François Rémond (vers 1747 - 1812)
À l’instar de Pierre Gouthière, François Rémond est l’un des plus importants artisans ciseleurs-doreurs parisiens du dernier tiers du XVIIIe siècle. Il débute son apprentissage en 1763 et obtient ses lettres de maîtrise en 1774. Immédiatement son talent lui permet de se composer une riche clientèle parmi laquelle figuraient notamment certaines personnalités de la Cour. Mais surtout François Rémond, par l’intermédiaire du marchand-mercier Dominique Daguerre, participe à l’ameublement de la plupart des grands collectionneurs de la fin du XVIIIe siècle en fournissant des caisses de pendules, des chenets, des candélabres…toujours d’une très grande qualité d’exécution et aux compositions particulièrement raffinées et novatrices qui firent sa notoriété.

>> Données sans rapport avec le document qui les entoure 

(* ===== verification/Framing.v ===== *)
(** * BridgeXPC wire frames ([crates/t1-bridge/src/framing.rs])

    A frame is a 16-byte little-endian header (magic, version, message type,
    64-bit body length) followed by an opaque body. The module models the header
    and the frame codecs and shows that they are inverse to each other, that a
    stream of frames is cut at exactly one place, and that no input panics. *)

From S2P Require Import Prelude.

Module Framing.

Definition BRIDGEXPC_MAGIC : Z := 0xb892.
Definition BRIDGEXPC_VERSION : Z := 1.
Definition FRAME_HELLO : Z := 1.
Definition FRAME_BINARY_PLIST : Z := 2.
Definition FRAME_HEADER_LEN : nat := 16.
Definition MAX_FRAME_BODY_LEN : Z := 16 * 1024 * 1024.

Inductive FrameError : Type :=
| IncompleteHeader (available : Z)
| InvalidMagic (actual : Z)
| UnsupportedVersion (actual : Z)
| BodyTooLarge (declared maximum : Z)
| IncompleteBody (declared available : Z)
| TrailingBytes (count : Z).

Record FrameHeader : Type := mkFrameHeader {
  fh_message_type : Z;
  fh_body_len : Z;
}.

Record Frame : Type := mkFrame {
  message_type : Z;
  body : bytes;
}.

Definition validate_body_len (body_len : Z) : res FrameError unit :=
  if MAX_FRAME_BODY_LEN <? body_len
  then Err (BodyTooLarge body_len MAX_FRAME_BODY_LEN)
  else Ok tt.

(** [FrameHeader::new]. *)
Definition header_new (message_type body_len : Z) : res FrameError FrameHeader :=
  let! _ := validate_body_len body_len in
  Ok (mkFrameHeader message_type body_len).

(** [FrameHeader::decode_exact]. *)
Definition header_decode_exact (bs : bytes) : res FrameError FrameHeader :=
  if len bs <? Z.of_nat FRAME_HEADER_LEN
  then Err (IncompleteHeader (len bs))
  else if Z.of_nat FRAME_HEADER_LEN <? len bs
  then Err (TrailingBytes (len bs - Z.of_nat FRAME_HEADER_LEN))
  else
    let! magic := read_le bs 0 2 in
    if negb (magic =? BRIDGEXPC_MAGIC) then Err (InvalidMagic magic)
    else
      let! version := read_le bs 2 2 in
      if negb (version =? BRIDGEXPC_VERSION) then Err (UnsupportedVersion version)
      else
        let! message_type := read_le bs 4 4 in
        let! declared_body_len := read_le bs 8 8 in
        let! _ := validate_body_len declared_body_len in
        let! body_len := ok_or (try_from_u 64 declared_body_len)
                               (BodyTooLarge declared_body_len MAX_FRAME_BODY_LEN) in
        Ok (mkFrameHeader message_type body_len).

(** [FrameHeader::encode]. *)
Definition header_encode (h : FrameHeader) : bytes :=
  le_bytes 2 BRIDGEXPC_MAGIC ++ le_bytes 2 BRIDGEXPC_VERSION ++
  le_bytes 4 (fh_message_type h) ++ le_bytes 8 (fh_body_len h).

(** [Frame::new]. *)
Definition frame_new (message_type : Z) (body : bytes) : res FrameError Frame :=
  let! _ := header_new message_type (len body) in
  Ok (mkFrame message_type body).

(** [Frame::decode_prefix]. *)
Definition decode_prefix (bs : bytes) : res FrameError (Frame * bytes) :=
  if len bs <? Z.of_nat FRAME_HEADER_LEN
  then Err (IncompleteHeader (len bs))
  else
    let! head := slice bs 0 FRAME_HEADER_LEN in
    let! header := header_decode_exact head in
    let available := len bs - Z.of_nat FRAME_HEADER_LEN in
    if available <? fh_body_len header
    then Err (IncompleteBody (fh_body_len header) available)
    else
      let body_end := (FRAME_HEADER_LEN + Z.to_nat (fh_body_len header))%nat in
      let! b := slice bs FRAME_HEADER_LEN body_end in
      let! remainder := slice_from bs body_end in
      Ok (mkFrame (fh_message_type header) b, remainder).

(** [Frame::decode_exact]. *)
Definition decode_exact (bs : bytes) : res FrameError Frame :=
  let! (frame, remainder) := decode_prefix bs in
  if negb (len remainder =? 0) then Err (TrailingBytes (len remainder)) else Ok frame.

(** [Frame::encode]. *)
Definition encode (f : Frame) : res FrameError bytes :=
  let! header := header_new (message_type f) (len (body f)) in
  Ok (header_encode header ++ body f).

(** The value fits its Rust type. *)
Definition frame_wf (f : Frame) : Prop := is_u 32 (message_type f) /\ bytes_ok (body f).

(** ** Headers *)

Lemma validate_body_len_Ok n u :
  validate_body_len n = Ok u <-> n <= MAX_FRAME_BODY_LEN.
Proof.
  unfold validate_body_len. destruct u.
  destruct (_ <? _) eqn:H; b2p; split; intros; try done; lia.
Qed.

Lemma length_header_encode h : length (header_encode h) = 16%nat.
Proof. unfold header_encode. lens. Qed.

#[local] Hint Rewrite length_header_encode : t1len.

Definition header_wf (h : FrameHeader) : Prop :=
  is_u 32 (fh_message_type h) /\ 0 <= fh_body_len h <= MAX_FRAME_BODY_LEN.

Lemma header_decode_encode h : header_wf h -> header_decode_exact (header_encode h) = Ok h.
Proof.
  destruct h as [mt bl]. intros [Hmt Hbl]; cbn [fh_message_type fh_body_len] in *.
  unfold MAX_FRAME_BODY_LEN in *. unfold header_decode_exact.
  rewrite length_header_encode. cbn [FRAME_HEADER_LEN]. rewrite Z.ltb_irrefl. 
  unfold header_encode. cbn [fh_message_type fh_body_len].
  fields. cbn. fields. cbn. fields.
  rewrite (proj2 (validate_body_len_Ok bl tt)) by (unfold MAX_FRAME_BODY_LEN; lia).
  unfold try_from_u. rewrite (proj2 (is_ub_spec 64 bl)) by u_range. done.
Qed.

Lemma header_encode_decode bs h :
  bytes_ok bs -> header_decode_exact bs = Ok h -> bs = header_encode h /\ header_wf h.
Proof.
  intros Hbs H. unfold header_decode_exact in H. unfold FRAME_HEADER_LEN in *.
  inv_ok H. b2p. read_bounds. unfold try_from_u in *.
  destruct (is_ub 64 _) eqn:Hub; simplify_eq/=. apply validate_body_len_Ok in Hr3.
  split; [|split; cbn; u_range].
  unfold header_encode; cbn. by unread bs.
Qed.

Lemma header_no_panic bs : no_panic (header_decode_exact bs).
Proof.
  unfold header_decode_exact, FRAME_HEADER_LEN, validate_body_len.
  repeat no_panic_step.
Qed.

(** ** Frames *)

Lemma frame_encode_Ok f bs :
  encode f = Ok bs <->
  len (body f) <= MAX_FRAME_BODY_LEN /\
  bs = header_encode (mkFrameHeader (message_type f) (len (body f))) ++ body f.
Proof.
  unfold encode, header_new, validate_body_len.
  destruct (_ <? _) eqn:H; b2p; split; intros; destruct_and?; simplify_eq; auto; lia.
Qed.

Lemma decode_prefix_exact bs f rest :
  bytes_ok bs ->
  decode_prefix bs = Ok (f, rest) <->
  frame_wf f /\ exists pre, encode f = Ok pre /\ bs = pre ++ rest.
Proof.
  intros Hbs. split.
  - intros H. unfold decode_prefix in H. inv_ok H. b2p.
    apply header_encode_decode in Hr0 as [-> [Hw1 Hw2]]; [|by eapply slice_bytes_ok].
    pose proof (slice_length _ _ _ _ Hr1) as Hl.
    assert (len a1 = fh_body_len a0) as Hlen by (unfold FRAME_HEADER_LEN in *; lia).
    split; [split; [done | by eapply slice_bytes_ok]|].
    eexists. rewrite frame_encode_Ok; cbn [message_type body]. rewrite Hlen.
    split; [split; [lia|done]|]. destruct a0. rewrite <- app_assoc. by unread bs.
  - intros [[Hmt Hbody] (pre & [Hlen ->]%frame_encode_Ok & ->)].
    set (h := mkFrameHeader (message_type f) (len (body f))).
    assert (header_wf h) as Hh by (split; cbn; [done|lia]).
    unfold decode_prefix. rewrite <- app_assoc.
    rewrite slice_app_here by apply length_header_encode.
    rewrite header_decode_encode by done. cbn [h fh_body_len fh_message_type].
    rewrite Nat2Z.id. unfold FRAME_HEADER_LEN in *. do 2 decide_if.
    rewrite slice_app_mid by lens.
    rewrite app_assoc, slice_from_app by lens. by destruct f.
Qed.

(** Decoding is exact: a byte string starts with a frame [f] followed by
    [rest] iff it is the encoding of [f] followed by [rest]. Hence the encoding
    of a frame decodes to that frame, whatever follows it on the stream, and a
    frame has one encoding only. *)
Theorem decode_prefix_iff bs f rest :
  bytes_ok bs ->
  decode_prefix bs = Ok (f, rest) <->
  frame_wf f /\ exists pre, encode f = Ok pre /\ bs = pre ++ rest.
Proof. apply decode_prefix_exact. Qed.

Lemma decode_prefix_iff_witness :
  bytes_ok [0x92; 0xb8; 1; 0; 2; 0; 0; 0; 1; 0; 0; 0; 0; 0; 0; 0; 77; 5] /\
  (decode_prefix [0x92; 0xb8; 1; 0; 2; 0; 0; 0; 1; 0; 0; 0; 0; 0; 0; 0; 77; 5]
     = Ok (mkFrame 2 [77], [5]) <->
   frame_wf (mkFrame 2 [77]) /\
   exists pre, encode (mkFrame 2 [77]) = Ok pre /\
     [0x92; 0xb8; 1; 0; 2; 0; 0; 0; 1; 0; 0; 0; 0; 0; 0; 0; 77; 5] = pre ++ [5]).
Proof.
  assert (bytes_ok [0x92; 0xb8; 1; 0; 2; 0; 0; 0; 1; 0; 0; 0; 0; 0; 0; 0; 77; 5]) as H
    by (repeat constructor; done).
  split; [exact H|].
  exact (decode_prefix_iff _ (mkFrame 2 [77]) [5] H).
Defined.

(** ** Truncated streams *)

Lemma decode_prefix_no_panic bs : no_panic (decode_prefix bs).
Proof.
  unfold decode_prefix. pose proof header_no_panic. unfold FRAME_HEADER_LEN in *.
  repeat no_panic_step.
Qed.

(** Decoding arbitrary bytes never panics: every slice and index of the
    decoder is inside the input, so hostile input can only yield an error value. *)
Theorem decode_exact_no_panic bs : no_panic (decode_exact bs).
Proof.
  unfold decode_exact. apply no_panic_bind; [apply decode_prefix_no_panic|].
  intros [f rest] _. repeat no_panic_step.
Qed.

(** A strict prefix of an encoded frame is never taken for a frame: the
    decoder reports what is missing, the header or the declared body, with the
    number of bytes it has. *)
Theorem truncated_frame_incomplete f bs p :
  frame_wf f -> encode f = Ok bs -> p `prefix_of` bs -> p <> bs ->
  decode_prefix p =
    Err (if len p <? 16 then IncompleteHeader (len p)
         else IncompleteBody (len (body f)) (len p - 16)).
Proof.
  intros [Hmt Hbody] [Hlen ->]%frame_encode_Ok [k Hk] Hne.
  set (h := mkFrameHeader (message_type f) (len (body f))) in *.
  unfold decode_prefix, FRAME_HEADER_LEN. change (Z.of_nat 16) with 16.
  destruct (len p <? 16) eqn:Hp; [done|]. b2p.
  assert (k <> []) as Hk0 by (intros ->; apply Hne; by rewrite Hk, app_nil_r).
  assert (slice (E := FrameError) p 0 16 = Ok (header_encode h)) as ->.
  { rewrite slice_ok by lia. rewrite drop_0. cbn [Nat.sub]. f_equal.
    rewrite <- (take_app_le p k) by lia. rewrite <- Hk.
    by rewrite <- (length_header_encode h), take_app_length. }
  rewrite header_decode_encode by (split; cbn; [done|lia]).
  cbn [h fh_body_len fh_message_type].
  destruct k as [|x k]; [done|].
  apply (f_equal length) in Hk. decide_if. done.
Qed.

Lemma truncated_frame_incomplete_witness :
  decode_prefix [0x92; 0xb8; 1; 0; 2; 0; 0; 0; 2; 0; 0; 0; 0; 0; 0; 0; 77]
  = Err (IncompleteBody 2 1).
Proof.
  apply (truncated_frame_incomplete (mkFrame 2 [77; 78])
    [0x92; 0xb8; 1; 0; 2; 0; 0; 0; 2; 0; 0; 0; 0; 0; 0; 0; 77; 78]).
  - split; [done|]. repeat constructor; done.
  - reflexivity.
  - exists [78]. reflexivity.
  - discriminate.
Defined.

End Framing.
(* ===== verification/Plist.v ===== *)
(** * Binary property lists ([crates/t1-bridge/src/bplist.rs])

    The bounded codec for the [bplist00] subset that BridgeXPC messages use: a
    header, the objects, the table of their offsets and a trailer. A decoder
    must survive any input: the objects refer to each other by index, so that a
    hostile document may hold cycles, share objects, nest without end or point
    outside itself. The depth of the source's recursive functions is bounded by
    [MAX_DEPTH], and their depth argument is the fuel of the definitions here. A
    [BTreeMap] is its list of entries in the order of the keys. *)

From stdpp Require Import sorting.
From S2P Require Import Prelude Text.

#[local] Set Warnings "-register-all".

Module Plist.

Definition HEADER : bytes := [98; 112; 108; 105; 115; 116; 48; 48].
Definition TRAILER_SIZE : Z := 32.
Definition MAX_PLIST_SIZE : Z := 16 * 1024 * 1024.
Definition MAX_OBJECTS : Z := 262144.
Definition MAX_REFERENCES : Z := 1048576.
Definition MAX_DEPTH : nat := 64.
Definition MAX_DECODED_NODES : Z := 1048576.
Definition MAX_VALUE_BYTES : Z := MAX_PLIST_SIZE.

Module Value.
Inductive t : Type :=
| Null
| Boolean (b : bool)
| Integer (i : Z)
| Data (d : bytes)
| String (s : bytes)
| Array (vs : list t)
| Dictionary (kvs : list (bytes * t)).
End Value.

Inductive Error : Type :=
| InputTooLarge | OutputTooLarge | InvalidHeader | InvalidTrailer | LimitExceeded | Malformed
| Unsupported | IntegerOutOfRange.

Module ObjectKind.
Inductive t : Type := Null | Boolean | Integer | Data | String | Array | Dictionary.
#[global] Instance eq_dec : EqDecision t.
Proof. solve_decision. Defined.
End ObjectKind.

Record ScannedObject : Type := mkScanned {
  kind : ObjectKind.t;
  children : list Z;
  dictionary_key_count : Z;
}.

(** ** Reading *)

(** [read_byte]: the byte and the cursor after it. *)
Definition read_byte (input : bytes) (cursor end_ : Z) : res Error (Z * Z) :=
  match input !! Z.to_nat cursor with
  | Some byte => if cursor <? end_ then Ok (byte, cursor + 1) else Err Malformed
  | None => Err Malformed
  end.

(** [take]. *)
Definition take_bytes (input : bytes) (cursor end_ length : Z) : res Error (bytes * Z) :=
  let! next := ok_or (checked_add 64 cursor length) LimitExceeded in
  if end_ <? next then Err Malformed
  else if (cursor <=? next) && (next <=? len input)
  then Ok (take (Z.to_nat (next - cursor)) (drop (Z.to_nat cursor) input), next)
  else Err Malformed.

(** [read_be_u64]. *)
Definition read_be_u64 (bs : bytes) : res Error Z :=
  if bool_decide (bs = []) || (8 <? len bs) then Err Malformed
  else Ok (fold_left (fun value byte => Z.lor (Z.shiftl value 8 mod 2 ^ 64) byte) bs 0).

(** [usize_from_u64], with a 64-bit [usize]. *)
Definition usize_from_u64 (value : Z) : res Error Z := ok_or (try_from_u 64 value) LimitExceeded.

Definition integer_width (low : Z) : res Error Z :=
  if (0 <=? low) && (low <=? 4) then Ok (Z.shiftl 1 low) else Err Unsupported.

(** The signed reading of a [w]-bit pattern. *)
Definition signed (w v : Z) : Z := if v <? 2 ^ (w - 1) then v else v - 2 ^ w.

Definition I64_MIN : Z := - 2 ^ 63.

Definition decode_integer (bs : bytes) : res Error Z :=
  match length bs with
  | 1%nat | 2%nat | 4%nat => read_be_u64 bs
  | 8%nat => Ok (signed 64 (be_val bs))
  | 16%nat =>
      let value := signed 128 (be_val bs) in
      if (value <? I64_MIN) || (umax 64 <? value) then Err IntegerOutOfRange else Ok value
  | _ => Err Unsupported
  end.

(** The big-endian 16-bit units of a byte string. *)
Definition utf16_units (bs : bytes) : list Z := be_val <$> chunks 2 bs.

Definition validate_utf16 (bs : bytes) : res Error () :=
  match Text.decode_utf16 (utf16_units bs) with Some _ => Ok () | None => Err Malformed end.

(** [read_length]: the length and the cursor after it. *)
Definition read_length (input : bytes) (cursor end_ low : Z) : res Error (Z * Z) :=
  if low <? 15 then Ok (low, cursor)
  else
    let! (marker, cursor) := read_byte input cursor end_ in
    if negb (Z.land marker 0xf0 =? 0x10) then Err Malformed
    else
      let! width := integer_width (Z.land marker 0x0f) in
      if 8 <? width then Err LimitExceeded
      else
        let! (bs, cursor) := take_bytes input cursor end_ width in
        let! value := read_be_u64 bs in
        let! length := usize_from_u64 value in
        if Z.max MAX_REFERENCES MAX_PLIST_SIZE <? length then Err LimitExceeded
        else Ok (length, cursor).

(** [read_references]. *)
Definition read_references (input : bytes) (cursor end_ count reference_size object_count : Z)
    : res Error (list Z * Z) :=
  if MAX_REFERENCES <? count then Err LimitExceeded
  else
    let! byte_count := ok_or (checked_mul 64 count reference_size) LimitExceeded in
    let! (bs, cursor) := take_bytes input cursor end_ byte_count in
    let! references :=
      foldM (fun references raw =>
        let! value := read_be_u64 raw in
        let! reference := usize_from_u64 value in
        if object_count <=? reference then Err Malformed else Ok (references ++ [reference]))
        [] (chunks (Z.to_nat reference_size) bs) in
    Ok (references, cursor).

Dominique Daguerre est le plus important marchand-mercier, comprenez marchand d’objets de luxe, du dernier quart du XVIIIe siècle. Ses débuts de carrière restent relativement méconnus et l’on peut considérer qu’il démarre véritablement son activité à partir de 1772, année de son association avec Philippe-Simon Poirier (1720-1785), autre marchand-mercier célèbre et inventeur des pièces d’ébénisterie agrémentées de plaques de porcelaine de la Manufacture royale de Sèvres. Lorsque Poirier se retire des affaires, vers 1777-1778, Daguerre prend la direction du magasin rue du Faubourg Saint-Honoré et garde la raison sociale « La Couronne d’Or ». Conservant la clientèle de son prédécesseur, il développe considérablement l’activité en quelques années et joue un rôle de premier plan dans le renouveau des arts décoratifs parisiens de l’époque en faisant travailler les meilleurs ébénistes du temps, particulièrement Adam Weisweiler, Martin Carlin et Claude-Charles Saunier, le menuisier du Garde-Meuble de la Couronne, Georges Jacob, les bronziers ou ciseleurs-doreurs Pierre-Philippe Thomire et François Rémond et les horlogers Renacle-Nicolas Sotiau et Robert Robin. Ayant porté le luxe « à la française » à son summum, Daguerre, visionnaire et homme d’affaires hors du commun, s’installe en Angleterre vers le début des années 1780 et s’associe avec Martin-Eloi Lignereux, qui reste en charge du magasin parisien. A Londres, patronné par le prince Régent, futur roi George IV, Daguerre participe activement à l’aménagement et à la décoration de Carlton House et du Pavillon de Brighton, en faisant fonctionner à merveille son réseau d’artisans parisiens important de Paris la plupart des meubles, sièges, cheminées, bronzes d’ameublement et objets d’art et facturant, uniquement pour l’année 1787, plus de 14500£ de fournitures. Impressionnés par le talent du marchand, quelques grands aristocrates anglais font également appel à ses services, particulièrement le Comte Spencer pour Althorp où Daguerre collabore avec l’architecte Henry Holland (1745-1806). A Paris, il continue, par l’intermédiaire de son associé Lignereux, à travailler pour les grands amateurs et livre de superbes pièces d’ébénisterie au Garde-Meuble de la Couronne. Probablement très affecté par les troubles révolutionnaires et la disparition de nombreux de ses clients les plus importants, il se retire définitivement des affaires en 1793.